### Action item
The line with "Lemma no_create_zadd k", the line with "Lemma no_create_zremrange k", and all lines between them in the material below: return these exactly, and no others.

### Excerpted data

----------------

(* ===== verification/HoldCheck.v ===== *)
(** * HoldCheck: which routes make [user_holds_lock] true

    [user_holds_lock] reads the per-user context key.  Of the operations of
    [SingleNodeLock], only the acquire script writes that key: every other operation, the
    gateway's [acquire_distributed_lock] and the lock server's
    [update_seat_metadata_lua] included, leaves it absent on any network. *)

From S2P Require Import Prelude Text Keys Crc16 Redis RedisMem SeatLock SingleNodeLock.

Section absent.
Context {D : Type} `{!RedisServer D} `{!RedisLaws D} {HJ : JsonText}.
#[local] Existing Instance single_node_lock.

(** No server holds [k], now or later. *)
Definition absent (k : string) (ns : list D) (now : Z) : Prop :=
  Forall (λ d, ∀ t, now ≤ t → r_get d t k = None) ns.

(** A function of one server does not create [k]. *)
Definition no_create (k : string) (f : D → Z → D) : Prop :=
  ∀ d now t, now ≤ t → r_get d t k = None → r_get (f d now) t k = None.

Lemma keeps_absent_cmd {R} k i (f : D → Z → D * option R) :
  no_create k (λ d t, (f d t).1) → keeps (on_nodes (absent k)) (node_cmd i f).
Proof.
  intros Hf. apply keeps_node_cmd. intros ns now d Hns Hd. apply Forall_insert; [done|].
  intros t Ht. apply Hf; [done|]. by apply (Forall_lookup_1 _ _ _ _ Hns Hd).
Qed.
Lemma keeps_absent_all k (f : D → Z → D) :
  no_create k f → keeps (on_nodes (absent k)) (all_nodes f).
Proof.
  intros Hf. apply keeps_all_nodes. intros i ns now d Hns Hd. apply Forall_insert; [done|].
  intros t Ht. apply Hf; [done|]. by apply (Forall_lookup_1 _ _ _ _ Hns Hd).
Qed.

Abbreviation ctx := seat_user_context_key.

(** [no_create_tac]: run a script on a server without the context key. *)
Ltac no_create_tac :=
  intros d now t0 Ht Hnone;
  repeat match goal with
    | |- context [free_or_own ?x ?u] => destruct (free_or_own x u)
    | |- context [r_bf_ok ?x] => destruct (r_bf_ok x)
    | |- context [r_px_ok ?x] => destruct (r_px_ok x)
    end; cbn [fst snd orb];
  repeat first
    [ done | progress get_simp | case_decide ].

Lemma no_create_give_up s t u s' t' u' m (f : Z → Z → Z → string → D → Z → D * option Z) :
  f = release_script ∨ f = release_expired_script ∨ f = book_script ∨ f = force_book_script →
  no_create (ctx s t u) (λ d t0, (f s' t' u' m d t0).1).
Proof.
  intros [->|[->|[->| ->]]]; unfold release_script, release_expired_script, book_script, force_book_script,
    finish_script, clear_zsets, clear_keys; no_create_tac.
Qed.

Lemma no_create_metadata s t u s' t' u' e pe :
  no_create (ctx s t u) (λ d t0, (metadata_pipe (D:=D) s' t' u' e pe d t0).1).
Proof. unfold metadata_pipe. no_create_tac. Qed.

Lemma no_create_acquire s t u s' t' u' ttl e pe : (s', t', u') ≠ (s, t, u) →
  no_create (ctx s t u) (λ d t0, (acquire_script (D:=D) s' t' u' ttl e pe d t0).1).
Proof.
  intros Hne d now t0 Ht Hnone. unfold acquire_script.
  assert (seat_user_context_key s' t' u' ≠ seat_user_context_key s t u) as Hk.
  { intros H%seat_user_context_key_inj. destruct H as (->&->&->). done. }
  destruct (r_get d now _) as [o|]; [case_bool_decide|]; cbn [fst]; try done;
    destruct (r_px_ok ttl), (r_bf_ok (bit_offset_of t')); cbn [fst]; try done; get_simp;
    try (rewrite get_set_px, decide_False by done); get_simp; done.
Qed.

Lemma no_create_set_nx s t u s' t' v ttl :
  no_create (ctx s t u) (λ d t0, (cmd_set_nx_px (D:=D) (seat_lock_key s' t') v ttl d t0).1).
Proof.
  intros d now t0 Ht Hnone. unfold cmd_set_nx_px. destruct (r_px_ok ttl); [|done].
  destruct (r_get d now _); [done|]. cbn [fst]. by get_simp.
Qed.

Lemma no_create_pexpire s t u s' t' ttl :
  no_create (ctx s t u) (λ d t0, (cmd_pexpire (D:=D) (seat_lock_key s' t') ttl d t0).1).
Proof. unfold cmd_pexpire. intros d now t0 Ht Hnone. destruct (_ || _); [|done]. cbn [fst]. by get_simp. Qed.

Lemma no_create_id k : no_create k (λ (d : D) _, d).
Proof. by intros d now t _. Qed.
Lemma no_create_zadd k z m sc : no_create k (λ (d : D) _, r_zadd d z m sc).
Proof. intros d now t _ H. by rewrite get_zadd. Qed.
Lemma no_create_zrem k z m : no_create k (λ (d : D) _, r_zrem d z m).
Proof. intros d now t _ H. by rewrite get_zrem. Qed.
Lemma no_create_zremrange k z lo hi : no_create k (λ (d : D) _, r_zremrange d z lo hi).
Proof. intros d now t _ H. by rewrite get_zremrange. Qed.
Lemma no_create_bitfield s t u b off st :
  no_create (ctx s t u) (cmd_bitfield (D:=D) (schedule_seat_bitmap b) off st).
Proof. intros d now t0 _ H. unfold cmd_bitfield. destruct (r_bf_ok off); [|done]. by get_simp. Qed.

Create HintDb absent.
#[local] Hint Resolve no_create_metadata no_create_acquire no_create_set_nx no_create_pexpire
  no_create_id no_create_zadd no_create_zrem no_create_zremrange no_create_bitfield
  no_create_give_up : absent.
#[local] Hint Extern 5 (_ = _ ∨ _) => tauto : absent.
#[local] Hint Resolve keeps_pool_for_seat : keeps.

Ltac keeps_absent :=
  repeat first
    [ progress (eauto with keeps nocore)
    | keeps_step
    | apply keeps_absent_cmd
    | apply keeps_absent_all
    | progress unfold sn_zadd_cluster, sn_zrem_cluster, sn_zrembyscore_cluster,
        sn_set_schedule_seat_bitmap_state_cluster, clear_cluster, mirror_acquire, refresh_own_lock
    | solve [eauto with absent] ].

(** The operation is not the acquire script of user [u] for the seat. *)
Definition not_lua (s t u : Z) (o : lock_op) : Prop :=
  match o with OpAcquireLua s' t' u' _ => (s', t', u') ≠ (s, t, u) | _ => True end.

Lemma keeps_absent_op s t u o :
  not_lua s t u o → keeps (on_nodes (absent (ctx s t u))) (run_op o).
Proof.
  destruct o; simpl; intros Ho;
    unfold sn_acquire_distributed_lock, acquire_lock, sn_acquire_seat_lock_lua, sn_update_seat_metadata_lua,
      sn_release_lock, sn_release_expired_lock_lua, sn_book_seat_lua, sn_force_book_seat_lua; keeps_absent.
  intros w Hw. eapply Forall_impl; [exact Hw|]. simpl. intros d Hd t0 Ht0. apply Hd. lia.
Qed.

Lemma keeps_absent_ops s t u os :
  Forall (not_lua s t u) os → keeps (on_nodes (absent (ctx s t u))) (run_ops os).
Proof.
  intros H. apply keeps_run_ops. eapply Forall_impl; [exact H|]. intros o. apply keeps_absent_op.
Qed.

End absent.

#[local] Existing Instance single_node_lock.

(** The lock is taken and completed, and belongs to user 1. *)
Definition gateway_route : list lock_op := [ OpAcquire 7 3 1 300; OpMetadata 7 [3] 1 300; OpTick 2000 ].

----------------

### Reply
Lemma no_create_zadd k z m sc : no_create k (λ (d : D) _, r_zadd d z m sc).
Proof. intros d now t _ H. by rewrite get_zadd. Qed.
Lemma no_create_zrem k z m : no_create k (λ (d : D) _, r_zrem d z m).
Proof. intros d now t _ H. by rewrite get_zrem. Qed.
Lemma no_create_zremrange k z lo hi : no_create k (λ (d : D) _, r_zremrange d z lo hi).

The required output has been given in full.